Exercise requirements.
Could you return the listing below exactly, with every line intact?

*** The input

(** The entry [n], once it is live and linked at the head of its bucket. *)
Lemma table_link mask n ps ht flags atom :
  table_ok mask n ps ht -> (n < length ps)%nat -> 0 < atom ->
  let h := Z.land atom mask in
  table_ok mask (S n) (<[n := MkSP (head_of ps mask h n) flags atom]> ps) (<[Z.to_nat h := Z.of_nat n + 1]> ht).
Proof.
  intros T Hn Ha h. pose proof (prop_bucket_range _ _ _ _ atom T ltac:(lia)) as Hh. set (e := MkSP (head_of ps mask h n) flags atom).
  assert (He : <[n := e]> ps !! n = Some e) by (apply list_lookup_insert_eq; exact Hn).
  pose proof (to_len _ _ _ _ T) as Hl. split; [apply (to_mask _ _ _ _ T)|unfold len in *; rewrite length_insert; exact Hl| |].
  - intros h' Hh'. destruct (decide (h' = h)) as [->|Hne].
    + rewrite (head_of_here _ _ _ _ e He) by (apply in_bucket_atom; [lia|reflexivity]). apply list_lookup_insert_eq. unfold len in Hl. lia.
    + rewrite list_lookup_insert_ne by lia. rewrite head_of_skip.
      * rewrite <- (head_of_ext ps) by (intros i Hi; apply atom_insert; lia). apply (to_heads _ _ _ _ T); lia.
      * intros e' He'. rewrite He in He'. injection He' as <-. unfold in_bucket. cbn. fold h. rewrite (proj2 (Z.eqb_neq h h')) by lia. apply andb_false_r.
  - intros i e' Hi He' Hl'. rewrite <- (head_of_ext ps) by (intros i' Hi'; apply atom_insert; lia). destruct (decide (i = n)) as [->|Hne].
    + rewrite He in He'. injection He' as <-. reflexivity.
    + rewrite list_lookup_insert_ne in He' by lia. apply (to_next _ _ _ _ T); [lia|exact He'|exact Hl'].
Qed.
(* ===== verification/ShapeChains.v ===== *)
(** The table of shapes: its chains hold a set of shapes, and linking, unlinking
    and resizing change nothing else.

    [core rt] is the shapes without their chain links; [hash_ok rt L] says that the
    chains of the table hold exactly the shapes of [L], each on the chain of its
    hash. *)
From Stdlib Require Import ZArith Lia.
From S2P Require Import Prelude Shapes.
From stdpp Require Import base tactics numbers list gmap fin_sets.

Open Scope Z_scope.

Definition strip (sh : JSShape) : JSShape := set_chain sh None.

Fixpoint chain (m : gmap sptr JSShape) (b : option sptr) (l : list sptr) : Prop :=
  match l with
  | [] => b = None
  | p :: l => b = Some p /\ exists s, m !! p = Some s /\ chain m (shape_hash_next s) l
  end.

Lemma chain_frame m m' b l : (forall p, p ∈ l -> shape_hash_next <$> m !! p = shape_hash_next <$> m' !! p) -> chain m b l -> chain m' b l.
Proof.
  revert b. induction l as [|p l IH]; intros b H; [auto|]. intros [-> (s & Hs & Hc)]. split; [reflexivity|]. specialize (H p) as Hp.
  specialize (Hp ltac:(left)). rewrite Hs in Hp. destruct (m' !! p) as [s'|]; [|discriminate]. cbn in Hp. injection Hp as Hp. exists s'. split; [reflexivity|].
  rewrite <- Hp. apply IH; [|exact Hc]. intros q Hq. apply H. right. exact Hq.
Qed.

******

Task result.
(** The entry [n], once it is live and linked at the head of its bucket. *)
Lemma table_link mask n ps ht flags atom :
  table_ok mask n ps ht -> (n < length ps)%nat -> 0 < atom ->
  let h := Z.land atom mask in
  table_ok mask (S n) (<[n := MkSP (head_of ps mask h n) flags atom]> ps) (<[Z.to_nat h := Z.of_nat n + 1]> ht).
Proof.
  intros T Hn Ha h. pose proof (prop_bucket_range _ _ _ _ atom T ltac:(lia)) as Hh. set (e := MkSP (head_of ps mask h n) flags atom).
  assert (He : <[n := e]> ps !! n = Some e) by (apply list_lookup_insert_eq; exact Hn).
  pose proof (to_len _ _ _ _ T) as Hl. split; [apply (to_mask _ _ _ _ T)|unfold len in *; rewrite length_insert; exact Hl| |].
  - intros h' Hh'. destruct (decide (h' = h)) as [->|Hne].
    + rewrite (head_of_here _ _ _ _ e He) by (apply in_bucket_atom; [lia|reflexivity]). apply list_lookup_insert_eq. unfold len in Hl. lia.
    + rewrite list_lookup_insert_ne by lia. rewrite head_of_skip.
      * rewrite <- (head_of_ext ps) by (intros i Hi; apply atom_insert; lia). apply (to_heads _ _ _ _ T); lia.
      * intros e' He'. rewrite He in He'. injection He' as <-. unfold in_bucket. cbn. fold h. rewrite (proj2 (Z.eqb_neq h h')) by lia. apply andb_false_r.
  - intros i e' Hi He' Hl'. rewrite <- (head_of_ext ps) by (intros i' Hi'; apply atom_insert; lia). destruct (decide (i = n)) as [->|Hne].
    + rewrite He in He'. injection He' as <-. reflexivity.
    + rewrite list_lookup_insert_ne in He' by lia. apply (to_next _ _ _ _ T); [lia|exact He'|exact Hl'].
Qed.
(* ===== verification/ShapeChains.v ===== *)
(** The table of shapes: its chains hold a set of shapes, and linking, unlinking
    and resizing change nothing else.

    [core rt] is the shapes without their chain links; [hash_ok rt L] says that the
    chains of the table hold exactly the shapes of [L], each on the chain of its
    hash. *)
From Stdlib Require Import ZArith Lia.
From S2P Require Import Prelude Shapes.
From stdpp Require Import base tactics numbers list gmap fin_sets.

Open Scope Z_scope.

Definition strip (sh : JSShape) : JSShape := set_chain sh None.

Fixpoint chain (m : gmap sptr JSShape) (b : option sptr) (l : list sptr) : Prop :=
  match l with
  | [] => b = None
  | p :: l => b = Some p /\ exists s, m !! p = Some s /\ chain m (shape_hash_next s) l
  end.

Lemma chain_frame m m' b l : (forall p, p ∈ l -> shape_hash_next <$> m !! p = shape_hash_next <$> m' !! p) -> chain m b l -> chain m' b l.
Proof.
  revert b. induction l as [|p l IH]; intros b H; [auto|]. intros [-> (s & Hs & Hc)]. split; [reflexivity|]. specialize (H p) as Hp.
  specialize (Hp ltac:(left)). rewrite Hs in Hp. destruct (m' !! p) as [s'|]; [|discriminate]. cbn in Hp. injection Hp as Hp. exists s'. split; [reflexivity|].
  rewrite <- Hp. apply IH; [|exact Hc]. intros q Hq. apply H. right. exact Hq.
Qed.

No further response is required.